MOHAMED AHMED, Employee/Appellant, v. ALLINA HEALTH SYS., and GALLAGHER BASSETT SERVS., INC., Self-Insured Employer/Respondent, and PRAXIS O/B/O PRUDENTIAL INS. CO. and SUMMIT ORTHOPEDICS, LTD., Intervenors.

JANUARY 3, 2022
No. WC21-6421

PRACTICE & PROCEDURE – RECORD; PRACTICE & PROCEDURE – DISMISSAL.  The compensation judge’s dismissal of the employee’s claim petition with prejudice for failure to comply with an order to attend an independent medical examination is vacated and the matter remanded for a hearing on the employer’s motion to dismiss.

    Determined by:
  1. Deborah K. Sundquist, Judge
  2. Patricia J. Milun, Chief Judge
  3. Gary M. Hall, Judge

Compensation Judge:  William J. Marshall

Attorneys:  Jeremy Brantingham, Brantingham Law Office, Minneapolis, Minnesota, for the Appellant. Douglas J. Brown, Brown & Carlson, P.A., Minneapolis, Minnesota, for the Respondent.

Vacated and remanded.



The employee appeals the compensation judge’s order dismissing with prejudice the employee’s claim petition.  We vacate the order and remand for a hearing on the self-insured employer’s motion to dismiss.


Mohamed Ahmed, the employee, claimed a work injury on June 24, 2019, while employed by Allina Health System, the self-insured employer.  The employer admitted the claim and paid benefits.  On November 26, 2019, the employer filed a notice of intent to discontinue benefits, asserting that the employee had told different stories of how the injury occurred.  No objection was filed and benefits were discontinued.

Nine months later, on August 28, 2020, the employee filed a claim petition claiming entitlement to wage loss and medical benefits.  The employer filed a timely answer and set an independent medical examination (IME) for March 23, 2021, with Dr. Loren Vorlicky.  The employee failed to attend the IME with no explanation.

On April 1, 2021, the employer filed a motion to compel the employee to attend an IME.  The compensation judge ordered the employee to attend an IME scheduled on June 1, 2021, with Dr. Loren Vorlicky at 10:30 a.m.  However, the employee failed to arrive on time for the examination.  Citing his inability to locate the building, the employee claims to have been only five minutes late to the IME.  This was contradicted by communication from the IME firm, which indicated that the employee was twenty minutes late.  Because the employee was late, the IME did not go forward.

On June 10, 2021, the employer moved for dismissal of the employee’s claim petition based on the employee’s failure to cooperate with the IME process, his inconsistent explanations for failing to attend the two IME appointments, and for his failure to comply with the judge’s order to attend the second IME appointment.  The affidavit of service showed that the motion to dismiss was served on the employee’s attorney, but not on the employee.  No objection or response of any kind was served or filed by the employee’s attorney.

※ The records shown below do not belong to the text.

(** When [prep_query] returns, the algorithm has seen every update before
    insertion, and has either a cached answer or all updates applied. *)
Lemma pipeline_done s :
  reachable pipeline_start s → s_main s = [] →
  ∃ app, holds taken_upds app (s_alg s) ∧
    (alg_has_cached_query code (s_alg s) = true ∨ app ≡ₚ concat (directed <$> taken_upds)).
Proof.
  intros Hr Hm. destruct (pipeline_reach s Hr) as (Hst & pres & app & [H1 H2 H3 H4]).
  assert (streams_done s → coming_upds s = [] ∧ coming_pairs s = []) as Hcoming.
  { intros Hd. unfold coming_upds, coming_pairs, main_tasks. rewrite Hm. simpl. rewrite !app_nil_r.
    split; apply concat_all_nil, Forall_fmap; (eapply Forall_impl; [exact Hd|]); by intros ? ->. }
  assert (∀ l : list main_op, l ++ [MSpawn (stream_task <$> parts); MJoin; MPrepQuery code] ≠ []) as Hne
    by (intros [|? ?]; done).
  destruct Hst as [ops Hm' _ _|Hm' _|Hm' _ _|Hm' _ _|Hm' _ _ _|ks Hm' _ _|_ Hp Hall|_ Hc Hd Hca];
    unfold flush_workers in *; try (exfalso; congruence).
  - exfalso. rewrite Hm in Hm'. by destruct ks.
  - destruct (Hcoming (pa_streams _ Hp)) as [Hcu Hcp]. rewrite Hcu, app_nil_r in H3.
    rewrite Hcp, app_nil_r in H2. exists app. split; [by eapply holds_perm|]. right.
    assert (Forall (λ w, in_hand w = [] ∧ s_queue s = []) (s_workers s)) as Hidle.
    { pose proof (pa_workers _ Hp) as Hw. rewrite !list.Forall_forall in *.
      intros w Hin. apply (in_hand_idle w); [by apply Hw|by apply Hall]. }
    rewrite <- H2. unfold waiting_pairs. rewrite (pa_pending _ Hp).
    destruct (s_workers s) as [|w ws] eqn:Hws; [simpl in H4; lia|].
    assert (s_queue s = []) as Hq by by apply list.Forall_cons in Hidle as [[_ ?] _].
    rewrite Hq. change (queue_pairs []) with (@nil (nat * nat)).
    rewrite (concat_all_nil (in_hand <$> _)); [by rewrite !app_nil_r|].
    apply Forall_fmap. eapply Forall_impl; [exact Hidle|]. by intros ? [? _].
  - destruct (Hcoming Hd) as [Hcu _]. rewrite Hcu, app_nil_r in H3.
    exists app. split; [by eapply holds_perm|]. by left.
Qed.
End pipeline.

No conference or hearing was held on the employer’s motion.  By order dated June 28, 2021, the judge dismissed the employee’s claim petition with prejudice upon finding good cause existed for dismissal.  The June 28, 2021, order included no factual findings or supporting memorandum.  The employee appeals.


On appeal, the Workers’ Compensation Court of Appeals must determine whether “the findings of fact and order [are] clearly erroneous and unsupported by substantial evidence in view of the entire record as submitted.”  Minn. Stat. § 176.421, subd. 1(3).  Substantial evidence supports the findings if, in the context of the entire record, “they are supported by evidence that a reasonable mind might accept as adequate.”  Hengemuhle v. Long Prairie Jaycees, 358 N.W.2d 54, 59, 37 W.C.D. 235, 239 (Minn. 1984).  Where evidence conflicts or more than one inference may reasonably be drawn from the evidence, the findings are to be affirmed.  Id. at 60, 37 W.C.D. at 240.  Similarly, findings of fact should not be disturbed, even though the reviewing court might disagree with them, “unless they are clearly erroneous in the sense that they are manifestly contrary to the weight of evidence or not reasonably supported by the evidence as a whole.”  Northern States Power Co. v. Lyon Food Prods., Inc., 304 Minn. 196, 201, 229 N.W.2d 521, 524 (1975).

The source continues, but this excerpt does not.